Economia già in affanno, Pil indietro del 5% sul 2008

Operai al lavoro all'interno di uno stabilimento tessile del napoletano, in un'immagine d'archivio.
Operai al lavoro all'interno di uno stabilimento tessile del napoletano, in un'immagine d'archivio. ( ANSA/ CIRO FUSCO)

ROMA.  – L’emergenza Coronavirus piomba su un’economia già in affanno. Nessuna sorpresa rilevante nei dati dell’Istat sul Pil di fine 2019. L’ultimo trimestre chiude in passivo dello 0,3%, come non accadeva da quasi sette anni.

Una battuta d’arresto rispetto ai precedenti trimestri che, seppure per uno o due decimali, si erano mantenuti sopra la soglia dello zero.
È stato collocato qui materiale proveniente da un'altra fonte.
(* ===== verification/CGenText.v ===== *)
(** * The text of the generated C ([src/ipcgen/internal/gen/c.go])

    The header that [genC] writes, line by line. The statements of [put] and [get] are
    those of [CCode]; here they are printed. *)

From stdpp Require Import base numbers list list_numbers option strings gmap pretty.
From Stdlib Require Import ZArith Bool String Ascii.
From S2P Require Import Prelude GoStd Schema Tools GoGen CCode.

#[local] Set Warnings "-register-all".
#[local] Open Scope string_scope.
#[local] Open Scope Z_scope.
#[local] Open Scope list_scope.

(** The identifiers of C: a field keeps its name, and a struct has the prefix of the
    package and the name of its message in snake case. *)
Definition c_naming (p : string) : Naming :=
  {| field_id := fun name => name; type_id := fun name => (p +:+ "_" +:+ Snake name) |}.

(** [t.Msg], the message that [Check] resolved a reference to. *)
Definition c_callee (ms : list Message) (name : string) (msg : option nat) : string :=
  match msg ≫= (fun i => ms !! i) with Some m => m_name m | None => "" end.

Fixpoint ToUpper (s : string) : string :=
  match s with EmptyString => EmptyString | String c s => String (to_upper c) (ToUpper s) end.

(** [p] and [P] of the generator, and the messages that types refer to. *)
Record cGen : Type := mkCGen { cg_p : string; cg_P : string; cg_ms : list Message }.

Definition cHelpers : list string := [
  "";
  "#define UPFX_IPCGEN_ESHORT (-1)    /* The input is shorter than the fixed section. */";
  "#define UPFX_IPCGEN_ELENGTH (-2)   /* A length runs past the end of the input. */";
  "#define UPFX_IPCGEN_ETRAILING (-3) /* Bytes remain after the last field. */";
  "#define UPFX_IPCGEN_EBOOL (-4)     /* A bool is neither 0 nor 1. */";
  "#define UPFX_IPCGEN_EUTF8 (-5)     /* A string is not valid UTF-8. */";
  "";
  "typedef struct PFX_ipcgen_str {";
  ind 1 "const char *ptr;";
  ind 1 "size_t len;";
  "} PFX_ipcgen_str;";
  "";
  "typedef struct PFX_ipcgen_bytes {";
  ind 1 "const uint8_t *ptr;";
  ind 1 "size_t len;";
  "} PFX_ipcgen_bytes;";
  "";
  "typedef char PFX_ipcgen_float_is_32_bits[sizeof(float) == 4 ? 1 : -1];";
  "typedef char PFX_ipcgen_double_is_64_bits[sizeof(double) == 8 ? 1 : -1];";
  "";
  "static inline void PFX_ipcgen_put_bool(uint8_t *p, bool v) { p[0] = v ? 1 : 0; }";
  "static inline void PFX_ipcgen_put_u8(uint8_t *p, uint8_t v) { p[0] = v; }";
  "static inline void PFX_ipcgen_put_i8(uint8_t *p, int8_t v) { p[0] = (uint8_t)v; }";
  "static inline void PFX_ipcgen_put_u16(uint8_t *p, uint16_t v) {";
  ind 1 "p[0] = (uint8_t)v;";
  ind 1 "p[1] = (uint8_t)(v >> 8);";
  "}";
  "static inline void PFX_ipcgen_put_i16(uint8_t *p, int16_t v) { PFX_ipcgen_put_u16(p, (uint16_t)v); }";
  "static inline void PFX_ipcgen_put_u32(uint8_t *p, uint32_t v) {";
  ind 1 "PFX_ipcgen_put_u16(p, (uint16_t)v);";
  ind 1 "PFX_ipcgen_put_u16(p + 2, (uint16_t)(v >> 16));";
  "}";
  "static inline void PFX_ipcgen_put_i32(uint8_t *p, int32_t v) { PFX_ipcgen_put_u32(p, (uint32_t)v); }";
  "static inline void PFX_ipcgen_put_u64(uint8_t *p, uint64_t v) {";
  ind 1 "PFX_ipcgen_put_u32(p, (uint32_t)v);";
  ind 1 "PFX_ipcgen_put_u32(p + 4, (uint32_t)(v >> 32));";
  "}";
  "static inline void PFX_ipcgen_put_i64(uint8_t *p, int64_t v) { PFX_ipcgen_put_u64(p, (uint64_t)v); }";
  "static inline void PFX_ipcgen_put_f32(uint8_t *p, float v) {";
  ind 1 "uint32_t u;";
  ind 1 "memcpy(&u, &v, sizeof u);";
  ind 1 "PFX_ipcgen_put_u32(p, u);";
  "}";
  "static inline void PFX_ipcgen_put_f64(uint8_t *p, double v) {";
  ind 1 "uint64_t u;";
  ind 1 "memcpy(&u, &v, sizeof u);";
  ind 1 "PFX_ipcgen_put_u64(p, u);";
  "}";
  "";
  "static inline uint8_t PFX_ipcgen_get_u8(const uint8_t *p) { return p[0]; }";
  "static inline int8_t PFX_ipcgen_get_i8(const uint8_t *p) {";
  ind 1 "int8_t v;";
  ind 1 "memcpy(&v, p, sizeof v);";
  ind 1 "return v;";
  "}";
  "static inline uint16_t PFX_ipcgen_get_u16(const uint8_t *p) { return (uint16_t)(p[0] | p[1] << 8); }";
  "static inline int16_t PFX_ipcgen_get_i16(const uint8_t *p) {";
  ind 1 "uint16_t u = PFX_ipcgen_get_u16(p);";
  ind 1 "int16_t v;";
  ind 1 "memcpy(&v, &u, sizeof v);";
  ind 1 "return v;";
  "}";
  "static inline uint32_t PFX_ipcgen_get_u32(const uint8_t *p) {";
  ind 1 "return (uint32_t)PFX_ipcgen_get_u16(p) | (uint32_t)PFX_ipcgen_get_u16(p + 2) << 16;";
  "}";
  "static inline int32_t PFX_ipcgen_get_i32(const uint8_t *p) {";
  ind 1 "uint32_t u = PFX_ipcgen_get_u32(p);";
  ind 1 "int32_t v;";
  ind 1 "memcpy(&v, &u, sizeof v);";
  ind 1 "return v;";
  "}";
  "static inline uint64_t PFX_ipcgen_get_u64(const uint8_t *p) {";
  ind 1 "return (uint64_t)PFX_ipcgen_get_u32(p) | (uint64_t)PFX_ipcgen_get_u32(p + 4) << 32;";
  "}";
  "static inline int64_t PFX_ipcgen_get_i64(const uint8_t *p) {";
  ind 1 "uint64_t u = PFX_ipcgen_get_u64(p);";
  ind 1 "int64_t v;";
  ind 1 "memcpy(&v, &u, sizeof v);";
  ind 1 "return v;";
  "}";
  "static inline float PFX_ipcgen_get_f32(const uint8_t *p) {";
  ind 1 "uint32_t u = PFX_ipcgen_get_u32(p);";
  ind 1 "float v;";
  ind 1 "memcpy(&v, &u, sizeof v);";
  ind 1 "return v;";
  "}";
  "static inline double PFX_ipcgen_get_f64(const uint8_t *p) {";
  ind 1 "uint64_t u = PFX_ipcgen_get_u64(p);";
  ind 1 "double v;";
  ind 1 "memcpy(&v, &u, sizeof v);";
  ind 1 "return v;";
  "}";
  "";
  "/* PFX_ipcgen_addvar adds a length prefix and n bytes to *total. It returns 0 when n or the total does not fit. */";
  "static inline int PFX_ipcgen_addvar(size_t *total, size_t n) {";
  ind 1 "if ((uint64_t)n > UINT32_MAX || *total > SIZE_MAX - 4 || *total + 4 > SIZE_MAX - n) {";
  ind 2 "return 0;";
  ind 1 "}";
  ind 1 "*total += 4 + n;";
  ind 1 "return 1;";
  "}";
  "";
  "static inline size_t PFX_ipcgen_putvar(uint8_t *buf, size_t off, const void *ptr, size_t n) {";
  ind 1 "PFX_ipcgen_put_u32(buf + off, (uint32_t)n);";
  ind 1 "if (n > 0) {";
  ind 2 "memcpy(buf + off + 4, ptr, n);";
  ind 1 "}";
  ind 1 "return off + 4 + n;";
  "}";
  "";
  "static inline int PFX_ipcgen_getvar(const uint8_t *buf, size_t len, size_t *off, const uint8_t **ptr, size_t *n) {";
  ind 1 "uint32_t k;";
  ind 1 "if (len - *off < 4) {";
  ind 2 "return UPFX_IPCGEN_ELENGTH;";
  ind 1 "}";
  ind 1 "k = PFX_ipcgen_get_u32(buf + *off);";
  ind 1 "*off += 4;";
  ind 1 "if ((uint64_t)k > (uint64_t)(len - *off)) {";
  ind 2 "return UPFX_IPCGEN_ELENGTH;";
  ind 1 "}";
  ind 1 "*ptr = buf + *off;";
  ind 1 "*n = k;";
  ind 1 "*off += k;";
  ind 1 "return 0;";
  "}";
  "";
  "/* PFX_ipcgen_utf8 reports whether s holds valid UTF-8, with no overlong form and no surrogate. */";
  "static inline int PFX_ipcgen_utf8(const uint8_t *s, size_t n) {";
  ind 1 "size_t i = 0;";
  ind 1 "while (i < n) {";
  ind 2 "uint8_t c = s[i];";
  ind 2 "uint32_t cp, min;";
  ind 2 "size_t k, j;";
  ind 2 "if (c < 0x80) {";
  ind 3 "i++;";
  ind 3 "continue;";
  ind 2 "}";
  ind 2 "if ((c & 0xE0) == 0xC0) {";
  ind 3 "k = 1, cp = c & 0x1F, min = 0x80;";
  ind 2 "} else if ((c & 0xF0) == 0xE0) {";
  ind 3 "k = 2, cp = c & 0x0F, min = 0x800;";
  ind 2 "} else if ((c & 0xF8) == 0xF0) {";
  ind 3 "k = 3, cp = c & 0x07, min = 0x10000;";
  ind 2 "} else {";
  ind 3 "return 0;";
  ind 2 "}";
  ind 2 "if (n - i - 1 < k) {";
  ind 3 "return 0;";
  ind 2 "}";
  ind 2 "for (j = 1; j <= k; j++) {";
  ind 3 "if ((s[i + j] & 0xC0) != 0x80) {";
  ind 4 "return 0;";
  ind 3 "}";
  ind 3 "cp = cp << 6 | (s[i + j] & 0x3F);";
  ind 2 "}";
  ind 2 "if (cp < min || cp > 0x10FFFF || (cp >= 0xD800 && cp <= 0xDFFF)) {";
  ind 3 "return 0;";
  ind 2 "}";
  ind 2 "i += k + 1;";
  ind 1 "}";
  ind 1 "return 1;";
  "}"].

(** [strings.NewReplacer("UPFX", P, "PFX", p)]. *)
Fixpoint Replace (P p : string) (s : string) : string :=
  match s with
  | String "U" (String "P" (String "F" (String "X" s))) => P +:+ Replace P p s
  | String "P" (String "F" (String "X" s)) => p +:+ Replace P p s
  | String c s => String c (Replace P p s)
  | EmptyString => EmptyString
  end.

Definition c_helpers (g : cGen) : list string := Replace (cg_P g) (cg_p g) <$> cHelpers.

Definition cType (g : cGen) (t : Typ) : string :=
  match t with
  | TRef name msg _ => cg_p g +:+ "_" +:+ Snake (c_callee (cg_ms g) name msg)
  | TBasic KString _ => cg_p g +:+ "_ipcgen_str"
  | TBasic KBytes _ => cg_p g +:+ "_ipcgen_bytes"
  | TBasic KBool _ => "bool"
  | TBasic F32 _ => "float"
  | TBasic F64 _ => "double"
  | TBasic k _ => (if IsSigned k then "int" else "uint") +:+ tail_string (Kind_String k) +:+ "_t"
  | TArray _ _ _ => "uint" +:+ tail_string "array" +:+ "_t"
  end.

(** What [put] and [get] write at an indentation. *)
Fixpoint c_print (g : cGen) (n : nat) (st : cstmt) : list string :=
  let val := c_place "m->" in
  let fn message := cg_p g +:+ "_ipcgen_" +:+ Snake message in
  match st with
  | CFor len body =>
      [ind n ("for (size_t i = 0; i < " +:+ pretty len +:+ "; i++) {")] ++ c_print g (S n) body ++ [ind n "}"]
  | CPutRef message v off => [ind n (fn message +:+ "_put(&" +:+ val v +:+ ", p + " +:+ c_offset off +:+ ");")]
  | CPut k v off =>
      [ind n (cg_p g +:+ "_ipcgen_put_" +:+ Kind_String k +:+ "(p + " +:+ c_offset off +:+ ", " +:+ val v +:+ ");")]
  | CGetRef message v off =>
      [ind n "{";
       ind (S n) ("int rc = " +:+ fn message +:+ "_get(&" +:+ val v +:+ ", p + " +:+ c_offset off +:+ ");");
       ind (S n) "if (rc != 0) {";
       ind (S (S n)) "return rc;";
       ind (S n) "}";
       ind n "}"]
  | CGetBool v off =>
      [ind n ("if (p[" +:+ c_offset off +:+ "] > 1) {");
       ind (S n) ("return " +:+ cg_P g +:+ "_IPCGEN_EBOOL;");
       ind n "}";
       ind n (val v +:+ " = p[" +:+ c_offset off +:+ "] == 1;")]
  | CGet k v off =>
      [ind n (val v +:+ " = " +:+ cg_p g +:+ "_ipcgen_get_" +:+ Kind_String k +:+ "(p + " +:+ c_offset off +:+ ");")]
  end.

Definition c_size_text (g : cGen) (m : Message) (name : string) : list string :=
  ["";
   "/* " +:+ name +:+ "_size returns the encoded size of m, or SIZE_MAX when a field is longer than 4 GiB. */";
   "static inline size_t " +:+ name +:+ "_size(const " +:+ name +:+ " *m) {"] ++
  (if Fixed m then [ind 1 "(void)m;"; ind 1 ("return " +:+ pretty (FixedSize m) +:+ ";"); "}"]
   else
     let checks := (fun f => "!" +:+ cg_p g +:+ "_ipcgen_addvar(&n, m->" +:+ f_name f +:+ ".len)") <$> VarFields m in
     [ind 1 ("size_t n = " +:+ pretty (FixedSize m) +:+ ";");
      ind 1 ("if (" +:+ Join checks " || " +:+ ") {");
      ind 2 "return SIZE_MAX;";
      ind 1 "}";
      ind 1 "return n;";
      "}"]).

Definition c_encode_text (g : cGen) (m : Message) (name internal : string) : list string :=
  ["";
   "static inline size_t " +:+ name +:+ "_encode(const " +:+ name +:+ " *m, uint8_t *buf, size_t cap) {";
   ind 1 ("size_t n = " +:+ name +:+ "_size(m);")] ++
  (if negb (Fixed m) then
     [ind 1 ("size_t off = " +:+ pretty (FixedSize m) +:+ ";");
      ind 1 "if (n == SIZE_MAX || cap < n) {"; ind 2 "return 0;"; ind 1 "}"]
   else if 0 <? FixedSize m then [ind 1 "if (cap < n) {"; ind 2 "return 0;"; ind 1 "}"]
   else [ind 1 "(void)buf;"; ind 1 "(void)cap;"]) ++
  (if 0 <? FixedSize m then
     [ind 1 ("memset(buf, 0, " +:+ pretty (FixedSize m) +:+ ");"); ind 1 (internal +:+ "_put(m, buf);")]
   else []) ++
  ((fun f => ind 1 ("off = " +:+ cg_p g +:+ "_ipcgen_putvar(buf, off, m->" +:+ f_name f +:+ ".ptr, m->" +:+ f_name f +:+ ".len);"))
     <$> VarFields m) ++
  [ind 1 "return n;"; "}"].

Definition c_decode_text (g : cGen) (m : Message) (name internal : string) : list string :=
  ["";
   "static inline int " +:+ name +:+ "_decode(" +:+ name +:+ " *m, const uint8_t *buf, size_t len) {";
   ind 1 ("size_t off = " +:+ pretty (FixedSize m) +:+ ";")] ++
  (if negb (Fixed m) then [ind 1 "const uint8_t *ptr;"; ind 1 "size_t n;"] else []) ++
  [ind 1 "int rc;"] ++
  (if 0 <? FixedSize m then
     [ind 1 ("if (len < " +:+ pretty (FixedSize m) +:+ ") {"); ind 2 ("return " +:+ cg_P g +:+ "_IPCGEN_ESHORT;"); ind 1 "}"]
   else []) ++
  [ind 1 ("rc = " +:+ internal +:+ "_get(m, buf);"); ind 1 "if (rc != 0) {"; ind 2 "return rc;"; ind 1 "}"] ++
  mjoin ((fun f =>
    [ind 1 ("rc = " +:+ cg_p g +:+ "_ipcgen_getvar(buf, len, &off, &ptr, &n);");
     ind 1 "if (rc != 0) {"; ind 2 "return rc;"; ind 1 "}"] ++
    match f_type f with
    | TBasic KString _ =>
        [ind 1 ("if (!" +:+ cg_p g +:+ "_ipcgen_utf8(ptr, n)) {");
         ind 2 ("return " +:+ cg_P g +:+ "_IPCGEN_EUTF8;"); ind 1 "}";
         ind 1 ("m->" +:+ f_name f +:+ ".ptr = (const char *)ptr;")]
    | _ => [ind 1 ("m->" +:+ f_name f +:+ ".ptr = ptr;")]
    end ++
    [ind 1 ("m->" +:+ f_name f +:+ ".len = n;")]) <$> VarFields m) ++
  [ind 1 "if (off != len) {"; ind 2 ("return " +:+ cg_P g +:+ "_IPCGEN_ETRAILING;"); ind 1 "}"; ind 1 "return 0;"; "}"].

(** The names of a message in C. *)
Definition c_name (p : string) (m : Message) : string := (p +:+ "_" +:+ Snake (m_name m)).
Definition c_internal (p : string) (m : Message) : string := (p +:+ "_ipcgen_" +:+ Snake (m_name m)).

Definition c_message (g : cGen) (m : Message) : list string :=
  let name := c_name (cg_p g) m in
  let upper := cg_P g +:+ "_" +:+ ToUpper (Snake (m_name m)) in
  let internal := c_internal (cg_p g) m in
  let unused := match FixedFields m with [] => [ind 1 "(void)m;"; ind 1 "(void)p;"] | _ => [] end in
  let body put := mjoin (c_print g 1 <$> c_body (N := c_naming (cg_p g)) c_callee (cg_ms g) m put) in
  ["";
   "/* " +:+ m_name m +:+ " */";
   "#define " +:+ upper +:+ "_TYPE UINT32_C(" +:+ pretty (m_id m) +:+ ")";
   "#define " +:+ upper +:+ "_FIXED_SIZE " +:+ pretty (FixedSize m);
   "";
   "typedef struct " +:+ name +:+ " {"] ++
  ((fun f => match f_type f with
             | TArray len elem _ => ind 1 (cType g elem +:+ " " +:+ f_name f +:+ "[" +:+ pretty len +:+ "];")
             | t => ind 1 (cType g t +:+ " " +:+ f_name f +:+ ";")
             end) <$> m_fields m) ++
  match m_fields m with [] => [ind 1 "char ipcgen_unused; /* C has no empty struct. */"] | _ => [] end ++
  ["} " +:+ name +:+ ";";
   "";
   "static inline void " +:+ internal +:+ "_put(const " +:+ name +:+ " *m, uint8_t *p) {"] ++ unused ++ body true ++
  ["}";
   "";
   "static inline int " +:+ internal +:+ "_get(" +:+ name +:+ " *m, const uint8_t *p) {"] ++ unused ++ body false ++
  [ind 1 "return 0;"; "}"] ++
  c_size_text g m name ++ c_encode_text g m name internal ++ c_decode_text g m name internal.

(** [s.Sorted]: every message after the messages it contains. *)
Definition sorted_messages (s : Schema) : list Message :=
  omap (fun i => s_messages s !! i) (s_sorted s).

Definition genC_lines (s : Schema) : list string :=
  let g := mkCGen (s_package s) (ToUpper (s_package s)) (s_messages s) in
  ["/* " +:+ Header +:+ " */";
   "/*";
   " * Messages of package " +:+ cg_p g +:+ ", from " +:+ Base (s_file s) +:+ ". Header-only C99.";
   " * <m>_encode returns the bytes written, or 0 when cap is too small or a field is longer than 4 GiB.";
   " * <m>_decode returns 0, or a negative " +:+ cg_P g +:+ "_IPCGEN_E* code when the input is malformed.";
   " * Decode does not copy: string and bytes fields point into the input. On failure *m is unspecified.";
   " */";
   "#ifndef " +:+ cg_P g +:+ "_IPCGEN_H";
   "#define " +:+ cg_P g +:+ "_IPCGEN_H";
   "";
   "#include <stdbool.h>";
   "#include <stddef.h>";
   "#include <stdint.h>";
   "#include <string.h>";
   "";
   "#ifdef __cplusplus";
   "extern " +:+ quoted "C" +:+ " {";
   "#endif"] ++
  c_helpers g ++ mjoin (c_message g <$> sorted_messages s) ++
  [""; "#ifdef __cplusplus"; "}"; "#endif"; ""; "#endif"].

(** The file: every line ends in a newline. *)
Definition file_of (l : list string) : string := String.concat "" ((fun l => l +:+ newline) <$> l).

Definition genC (s : Schema) : string := file_of (genC_lines s).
Quel che pesa di più è l’eredita negativa lasciata al 2020. Si parte con un deficit di crescita dello 0,2%. E comunque rispetto al picco pre-crisi del 2008 il livello del Pil viaggia ancora sotto del 5%.

Ecco che i consumatori, oggi, e il Centro studi di Confindustria, ieri, parlano di un Paese che si muoveva sull’orlo della recessione ben prima dell’impatto legato al Covid-19. E ora le previsioni di Standard & Poor’s non lasciano spazi: “una contrazione del Pil è possibile per l’Eurozona nel primo trimestre, e sarà particolarmente pronunciata in Italia, dove il contagio ha preso piede”.

Tanto che l’agenzia di rating taglia la stima di crescita per il 2020, portandola a -0,3% dal precedente +0,4%. Solo per il turismo si registrerebbe un tracollo di 7,4 miliardi di euro tra marzo e maggio, secondo Confturismo.

Di certo dal 2019 non possiamo più aspettarci novità dopo la conferma dell’Istat sul dato congiunturale e la decrescita acquisita. A poco è servita la leggera correzione al rialzo, di 0,1 punti, del dato tendenziale: il quarto trimestre resulta comunque in frenata. Vero è che la contrazione è dovuta soprattutto all’effetto scorte, ovvero allo smaltimento dei magazzini, come si era immaginato quando è stata diffusa la stima preliminare a fine gennaio.

Ma anche i consumi cedono, con la spesa delle famiglie che arretra dello 0,2% nel trimestre. Ci salva il saldo tra import ed export, ma non tanto per l’aumento delle vendite all’estero quanto per una decisa contrazione degli acquisti.

Cattive notizie anche sul fronte lavoro: le ore passate in ufficio o in fabbrica si riducono dello 0,3% e scendono anche i posti di lavoro. A incepparsi è il motore dell’industria, che cede l’1,2% tra ottobre e dicembre. Non conforta, poi, il confronto con gli altri big internazionali, che pur non brillando fanno un po’ meglio.

Stando allo scenario di S&P già il primo trimestre dovrebbe risentire degli effetti legati al diffondersi del Coronavirus. E due segni meno consecutivi vogliono dire recessione tecnica. Confindustria, giusto ieri, spiegava di aspettarsi le ricadute più pesanti nel secondo trimestre. Che le preoccupazioni siano per i mesi a venire lo testimoniala Iata, l’associazione internazionale del trasporto aereo, che per gennaio calcola un rallentamento del traffico: “solo la punta dell’iceberg” ma “già sufficiente per causare la crescita più bassa in quasi un decennio”.

Intanto il governo sta lavorando a una serie di misure economiche per contrastare le ripercussioni dell’epidemia che dovrebbero essere seguite da un intervento di rilancio generale, con un menù ampio che va dagli incentivi all’auto al potenziamento dell’ecobonus.